Upaya perempuan tangguh ini pun menuai respon. Pekan kedua Agustus 2018, PT Perikanan Nusantara (Persero) atau Perinus menanda tangani kerjasama di Bidang Perikanandan dengan Pemerintah Kabupaten Kepulauan Talaud.
“Wilayah Kabupaten Talaud adalah sentra pulau terluar yang perlu mendapatkan perhatian khusus dari pemerintah. Oleh karena itu, kerja sama ini menjadi penting karena banyak potensi yang dapat dikembangkan di wilayah tersebut,” kata Direktur Perikanan Nusantara Dendi Agung Gumilang, di Jakarta, kutip Merdeka.com.

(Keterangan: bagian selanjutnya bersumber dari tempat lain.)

(* ===== verification/GasSymbolsOk.v ===== *)
(** * The symbol table stays well formed

    [syms_ok]: every pointer in a symbol leads to a symbol, those that must lead
    to a real symbol do, a converted local symbol has its real one and the other
    local symbols have a frag; every operator has its operands.  [later st st']:
    what later states keep of earlier ones.  The rules for the symbol operations
    are in the form of weakest preconditions, with the faults that are let
    through as a parameter. *)
From S2P Require Import Prelude FusionIsa GasHash BfdReloc FusionReloc GasState GasSymbols GasResolve.
#[local] Open Scope Z_scope.

(** ** Weakest preconditions *)
Definition wp {A : Type} (F : fault -> Prop) (m : SM A) (st : syms) (Q : A -> syms -> Prop) : Prop :=
  match m st with Ret (a, st') => Q a st' | Fail f => F f end.

Lemma wp_bind {A B : Type} (F : fault -> Prop) (m : SM A) (k : A -> SM B) (st : syms)
    (Q : B -> syms -> Prop) :
  wp F m st (fun a st' => wp F (k a) st' Q) -> wp F (m ≫= k) st Q.
Proof. unfold wp, mbind, SM_bind. by destruct (m st) as [[a st']|f]. Qed.

Lemma wp_mono {A : Type} (F : fault -> Prop) (m : SM A) (st : syms) (P Q : A -> syms -> Prop) :
  wp F m st P -> (forall a st', P a st' -> Q a st') -> wp F m st Q.
Proof. unfold wp. destruct (m st) as [[a st']|f]; auto. Qed.

(** A step of a sequence, by its rule. *)
Lemma wp_step {A B : Type} (F : fault -> Prop) (m : SM A) (k : A -> SM B) (st : syms)
    (P : A -> syms -> Prop) (Q : B -> syms -> Prop) :
  wp F m st P -> (forall a st', P a st' -> wp F (k a) st' Q) -> wp F (m ≫= k) st Q.
Proof. intros Hm Hk. apply wp_bind. by eapply wp_mono. Qed.

Lemma sbind_ret {A B : Type} (m : SM A) (k : A -> SM B) (st st' : syms) (a : A) :
  m st = Ret (a, st') -> (m ≫= k) st = k a st'.
Proof. unfold mbind, SM_bind. by intros ->. Qed.

Lemma wp_eq {A B : Type} (F : fault -> Prop) (m : SM A) (k : A -> SM B) (st st' : syms) (a : A)
    (Q : B -> syms -> Prop) :
  m st = Ret (a, st') -> wp F (k a) st' Q -> wp F (m ≫= k) st Q.
Proof. unfold wp. intros H. by rewrite (sbind_ret _ _ _ _ _ H). Qed.

Lemma wp_ret {A : Type} (F : fault -> Prop) (a : A) (st : syms) (Q : A -> syms -> Prop) :
  Q a st -> wp F (mret a) st Q.
Proof. done. Qed.

(** The first step is a read of the state. *)
Lemma wp_gets {A B : Type} (F : fault -> Prop) (f : syms -> A) (k : A -> SM B) (st : syms)
    (Q : B -> syms -> Prop) :
  wp F (k (f st)) st Q -> wp F (sgets f ≫= k) st Q.
Proof. done. Qed.

(** ** Well-formed symbols *)
(** The operators whose value C may leave undefined. *)
Definition risky (op : operatorT) : bool :=
  match op with O_divide | O_modulus | O_left_shift | O_right_shift => true | _ => false end.

(** [calm]: no symbol's value has such an operator. *)
Section ok.
  Context (fs : list frag) (calm : bool).

Definition at_ (h : list symbol) (p : symbolS) : option symbol := let 'Sym i := p in h !! i.
Definition ptr_in (h : list symbol) (p : symbolS) : Prop := is_Some (at_ h p).
Definition real_in (h : list symbol) (p : symbolS) : Prop := exists r, at_ h p = Some (Real r).
Definition opt (P : symbolS -> Prop) (p : option symbolS) : Prop := match p with Some s => P s | None => True end.

Definition frag_ok (f : fragP) : Prop := match f with Frag n => is_Some (fs !! n) | _ => True end.

(** The operator is one the resolution knows and has its operands. *)
Definition value_ok (h : list symbol) (e : expressionS) : Prop :=
  (calm = true -> risky (X_op e) = false) /\
  opt (ptr_in h) (X_add_symbol e) /\ opt (ptr_in h) (X_op_symbol e) /\
  match X_op e with
  | O_absent | O_constant | O_register | O_big | O_illegal => True
  | O_symbol | O_symbol_rva => is_Some (X_add_symbol e)
  | op => (is_unary op = true /\ is_Some (X_add_symbol e))
          \/ (is_binary op = true /\ is_Some (X_add_symbol e) /\ is_Some (X_op_symbol e))
  end.

(** A section symbol keeps a constant value, in its own section. *)
Definition section_sym_ok (r : struct_symbol) : Prop :=
  has_bsf r BSF_SECTION_SYM = true -> X_op (sy_value r) = O_constant /\ bsym_section r <> seg_expr.

Record real_ok (h : list symbol) (r : struct_symbol) : Prop := {
  rk_value : value_ok h (sy_value r);
  rk_next : opt (real_in h) (sy_next r);
  rk_prev : opt (real_in h) (sy_previous r);
  rk_frag : frag_ok (sy_frag r);
  rk_weak : sy_weakrefr (sy_flags r) = false;
  rk_section : section_sym_ok r
}.

Definition local_ok (h : list symbol) (l : local_symbol) : Prop :=
  if local_symbol_converted_p l
  then exists p, lsy_u l = lsy_sym p /\ real_in h p
  else exists f, lsy_u l = lsy_frag f /\ frag_ok f.

Definition entry_ok (h : list symbol) (x : symbol) : Prop :=
  match x with Local l => local_ok h l | Real r => real_ok h r end.

Definition table_ok (h : list symbol) (t : @hash_control (option symbolS)) : Prop :=
  hash_ok t /\ forall name p, hash_map t !! name = Some (Some p) -> ptr_in h p.

Record syms_ok (st : syms) : Prop := {
  so_heap : Forall (entry_ok (heap st)) (heap st);
  so_root : opt (real_in (heap st)) (symbol_rootP st);
  so_last : opt (real_in (heap st)) (symbol_lastP st);
  so_sy : table_ok (heap st) (sy_hash st);
  so_local : table_ok (heap st) (local_hash st)
}.

(** ** What later states keep *)

(** A symbol keeps its kind, a converted one its real symbol, and a section
    symbol is one for ever; one that is being resolved stays so and keeps its operator, unless it is given a value. *)
Definition evolves (x x' : symbol) : Prop :=
  match x, x' with
  | Real r, Real r' =>
      has_bsf r' BSF_SECTION_SYM = has_bsf r BSF_SECTION_SYM
      /\ (sy_resolving (sy_flags r) = true ->
          sy_resolving (sy_flags r') = true
          /\ (X_op (sy_value r') = X_op (sy_value r) \/ X_op (sy_value r') = O_constant))
  | Local l, Local l' => local_symbol_converted_p l = true -> l' = l
  | _, _ => False
  end.

Record later (st st' : syms) : Prop := {
  lt_heap : forall p x, at_ (heap st) p = Some x -> exists x', at_ (heap st') p = Some x' /\ evolves x x';
  lt_final : finalize_syms st' = finalize_syms st;
  lt_frozen : symbol_table_frozen st' = symbol_table_frozen st
}.

Lemma evolves_refl (x : symbol) : evolves x x.
Proof. destruct x; cbn; auto. Qed.

Lemma evolves_trans (x y z : symbol) : evolves x y -> evolves y z -> evolves x z.
Proof.
  destruct x as [l|r], y as [l'|r'], z as [l''|r'']; cbn; try done.
  - intros H1 H2 Hc. rewrite (H1 Hc) in H2. by apply H2.
  - intros [B1 H1] [B2 H2]. split; [congruence|]. intros Hr. destruct (H1 Hr) as [Hr' Ho]. destruct (H2 Hr') as [Hr'' Ho']. split; [done|].
    destruct Ho' as [->|]; [done|by right].
Qed.

Lemma later_refl (st : syms) : later st st.
Proof. split; [|done|done]. intros p x Hx. exists x. split; [done|apply evolves_refl]. Qed.

Lemma later_trans (s1 s2 s3 : syms) : later s1 s2 -> later s2 s3 -> later s1 s3.
Proof.
  intros [H1 F1 Z1] [H2 F2 Z2]. split; [|congruence|congruence].
  intros p x Hx. destruct (H1 p x Hx) as (y & Hy & Exy). destruct (H2 p y Hy) as (z & Hz & Eyz).
  exists z. split; [done|by eapply evolves_trans].
Qed.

Perinus diberikan kepercayaan oleh Kementerian Kelautan dan Perikanan (KKP) untuk menyiapkan dan mengoperasionalkan unit pengelolaan ikan (UPI) yang berlokasi di SKPT, serta akan mengolah sarana dan prasarana ikan serta gudang beku terintegrasi.
“Jadi, KKP itu melakukan investasi di Kepulauan Talaud, beberapa pembangunan cold storage dan bantuan kapal, nah Perinus itu pemenang lelang untuk mengelola Integratate Cold Storage (ICS). Selain di situ, ada beberapa aset daerah yang saat ini sudah dibangun tapi tidak berfungsi. Nah nanti kami yang memperbaiki supaya bisa berfungsi,” ungkap Gumilang. Selain kerja sama di bidang sarana prasarana tersebut, Perinus juga memberikan beberapa pelatihan kepada nelayan Talaud agar hasil tangkapan ikannya dapat lebih baik lagi.
Semenjak mematok langkah awal ke aras laut, Bupati yang dikenal sebagai pribadi yang berani bertarung dengan berbagai keterbatasan dan pembatasan ini sangat yakin dengan potensi perairan Kabupaten Talaud. Ia ingin kawasan penghasil Ikan Tuna, Tongkol dan Cakalang terbesar tersebut bangkit menjadi sentra perikanan. Ia berharap sector perikanan memberikan dampak maksimal bagi daerah Talaud yang dipimpinya.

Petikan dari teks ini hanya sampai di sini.